Hacía doce años que Lutgarda vivía en el convento de Santa Catalina, cuando se sintió inspirada a abrazar la regla más estricta de los cistercienses. Hubiese querido entrar a un convento donde se hablara el alemán, pero por consejo de su confesor y de su amiga, la beata Cristina, que también se hallaba en el convento de Santa Catalina, decidió ingresar a la casa del Císter en Aywiéres. Ahí no se hablaba más que el francés, una lengua que Lutgarda nunca dominó, pero gracias a su ignorancia del idioma, pudo rehusar diversos altos cargos que le ofrecieron en Aywiéres y en otras partes. En todo momento, su humildad fue extraordinaria; continuamente se quejaba de su impotencia para responder como era debido a las gracias que el cielo le concedía. Cierta vez, fueron tan vehementes las plegarias en las que ofrecía su vida a Dios que, por el impulso de su pasión, se reventó una de sus venas y tuvo una fuerte hemorragia. En aquel momento, le fue revelado que, en el cielo, su efusión de sangre se aceptaba como un martirio.
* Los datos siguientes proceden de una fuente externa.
Lemma main_loaded_completes E a st sents sd pr tk :
  loads E a sents sd pr tk →
  let g := constructed a sents sd pr tk in
  (main E a st).2 = Ret tt ↔
    is_Some (editor_pipeline E (grad_enabled st) (editor_call g)) ∧
    can_write E (dest_file g) = true ∧
    (∀ jf, json_file g = Some jf → can_write E jf = true).
Proof.
  intros L g. subst g. rewrite (main_loaded _ _ _ _ _ _ _ L). simpl.
  destruct (editor_pipeline E (grad_enabled st) _) as [[e s]|];
    simpl; [|split; [done|by intros ([? ?] & _)]].
  unfold export_events. simpl.
  destruct (can_write E (default "gnn_edits.csv" (a_dest_file a))); simpl;
    [|split; [done|by intros (_ & ? & _)]].
  destruct (a_json_file a) as [jf|]; simpl.
  - destruct (can_write E jf) eqn:Hjw; simpl.
    + split; [intros _|done]. split_and!; [done|done|]. by intros ? [= <-].
    + split; [done|]. intros (_ & _ & Hall). by rewrite (Hall jf eq_refl) in Hjw.
  - split; [intros _|done]. by split_and!.
Qed.

Lemma main_loaded_keeps_results E a st sents sd pr tk e s :
  loads E a sents sd pr tk →
  let g := constructed a sents sd pr tk in
  editor_pipeline E (grad_enabled st) (editor_call g) = Some (e, s) →
  (∃ g', heap (main E a st).1 !! fresh (dom (heap st)) = Some g' ∧
         edits g' = Some e ∧ subs_dict g' = Some s) ∧
  (can_write E (dest_file g) = true →
   ToCsv (dest_file g) false e ∈ added st (main E a st).1 ∧
   ∀ jf, json_file g = Some jf → can_write E jf = true →
         JsonDump jf (Some s) ∈ added st (main E a st).1).
Proof.
  intros L g Hed. subst g. rewrite (main_loaded _ _ _ _ _ _ _ L). simpl.
  rewrite Hed. simpl. unfold export_events. simpl.
  destruct (can_write E (default "gnn_edits.csv" (a_dest_file a))); simpl.
  - destruct (a_json_file a) as [jf|]; simpl; [destruct (can_write E jf) eqn:Hjw; simpl|];
      rewrite lookup_insert_eq; (split; [by eexists|]); intros _; added_simpl;
      (split; [do 3 apply list_elem_of_further; apply list_elem_of_here|]).
    + intros ? [= <-] _. do 5 apply list_elem_of_further. apply list_elem_of_here.
    + intros ? [= <-]. by rewrite Hjw.
    + done.
  - rewrite lookup_insert_eq. split; [by eexists|done].
Qed.

(** The calls of the editor that a run of [main] makes. *)
Lemma main_editor_calls E a st grad c :
  EditorPipeline grad c ∈ added st (main E a st).1 →
  ∃ sents sd pr tk,
    loads E a sents sd pr tk ∧ grad = grad_enabled st ∧
    c = editor_call (constructed a sents sd pr tk).
Proof.
  destruct (init_cases E a st) as [(sents & sd & pr & tk & L)|F].
  - rewrite (main_loaded _ _ _ _ _ _ _ L). simpl.
    set (g0 := constructed a sents sd pr tk).
    intros Hin. exists sents, sd, pr, tk. split; [done|]. revert Hin.
    destruct (editor_pipeline E (grad_enabled st) (editor_call g0)) as [[e s]|];
      simpl.
    + pose proof (export_events_no_editor E (set_results g0 e s) grad c) as Hno.
      destruct (export_events E (set_results g0 e s)).2; simpl; added_simpl;
        simpl; rewrite !elem_of_cons, ?elem_of_app, ?list_elem_of_singleton.
      * intros [?|[[= -> ->]|?]]; done.
      * intros [?|[[= -> ->]|[?|?]]]; done.
    + added_simpl. rewrite !elem_of_cons.
      by intros [?|[[= -> ->]|?%elem_of_nil]].
  - apply main_fatal in F. intros Hin.
    apply (fatal_after_added _ _ _ F) in Hin as [line Hin]. discriminate.
Qed.

(** ** The constructor *)

Lemma loads_with_toggles E a sents sd pr tk p an ef ot uc :
  loads E a sents sd pr tk → loads E (with_toggles a p an ef ot uc) sents sd pr tk.
Proof. intros [? ? ? ?]. split; assumption. Qed.

(** C9: the constructed object holds [edge_filter], [opt_th] and
    [use_contrastive_prob] with None turned into False, and [pos] and
    [antonyms] exactly as given (an unspecified [antonyms] stays None); the
    call of the editor that [generate_counterfactuals] then makes carries
    these very values. *)
Theorem toggles_normalized E a st st' self :
  GnnGenerator_init E a st = (st', Ret self) →
  ∃ g, heap st' !! self = Some g ∧
    edge_filter g = default false (a_edge_filter a) ∧
    opt_th g = default false (a_optimal_threshold a) ∧
    use_contrastive_prob g = default false (a_use_contrastive_prob a) ∧
    pos g = a_pos a ∧ antonyms g = a_antonyms a ∧
    ∃ c, EditorPipeline (grad_enabled st') c
           ∈ added st' (generate_counterfactuals E self st').1 ∧
      e_pos c = a_pos a ∧ e_antonyms c = a_antonyms a ∧
      e_edge_filter c = default false (a_edge_filter a) ∧
      e_opt_th c = default false (a_optimal_threshold a) ∧
      e_use_contrastive_prob c = default false (a_use_contrastive_prob a).
Proof.
  intros H. apply init_inv in H as (sents & sd & pr & tk & L & -> & ->).
  set (g := constructed a sents sd pr tk). simpl.
  exists g. rewrite lookup_insert_eq. repeat (split; [reflexivity|]).
  exists (editor_call g). split; [|by repeat split].
  erewrite generate_counterfactuals_run by apply lookup_insert_eq. simpl.
  destruct (editor_pipeline E (grad_enabled st) (editor_call g)); simpl;
    added_simpl; set_solver.
Qed.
Dios le concedió poderes para curar enfermedades, para profetizar y para conocer, en su fuero interno, el significado de las Sagradas Escrituras. A pesar de su desconocimiento del francés, sabía impartir consuelos espirituales, y la beata María de Oignies aseguraba que nada había tan eficaz para lograr la conversión de los pecadores y la liberación de las almas del purgatorio, como las oraciones de santa Lutgarda. Once años antes de morir, perdió la vista y recibió esa desgracia con evidente regocijo, como una gracia de Dios para desprenderla más del mundo visible. Poco después de haber quedado ciega, emprendió el último de sus prolongados ayunos. En el curso de aquella penitencia, se le apareció Nuestro Señor para anunciarle su próxima muerte y las tres cosas que debía hacer para prepararse a recibirla. Ante todo, tenía que dar gracias a Dios, sin cesar, por los bienes que había recibido; con igual insistencia, tendría que orar por la conversión de los pecadores: y para todo, debería confiar únicamente en Dios, en espera del momento en que habría de poseerlo para siempre. Tal como lo había predicho, santa Lutgarda murió en la noche del sábado posterior a la fiesta de la Santísima Trinidad, precisamente cuando comenzaba el oficio nocturno para el domingo. Era el 16 de junio de 1246. Tomás de Gantimpré, quien murió en 1270, escribió la biografía de santa Lutgarda. El texto de este contemporáneo, tomado de una colección de tres o cuatro de sus manuscritos, se encuentra impreso en el Acta Sanctorum, junio, vol. IV. Es un registro muy valioso, a pesar de que la credulidad del autor, puesta de manifiesto en éste y en otros de sus escritos, resta confianza a la certeza de sus informaciones sobre los incidentes sobrenaturales. Casi enteramente faltan otras fuentes de información, aunque parece haber una traducción de algunos trozos de su biografía, en las trovas y poemas nativos de la baja Alemania, que posiblemente datan del mismo siglo trece, que se atribuyen a Willem von Affligem, abad de Saint-Trond.
La imagen es una miniatura sobre la muerte de la santa, tomada de la «Vita Lutgardis», del mencionado Willem von Affligem, de hacia el 1300, en la Kongelige Bibliotek de Copenhagen.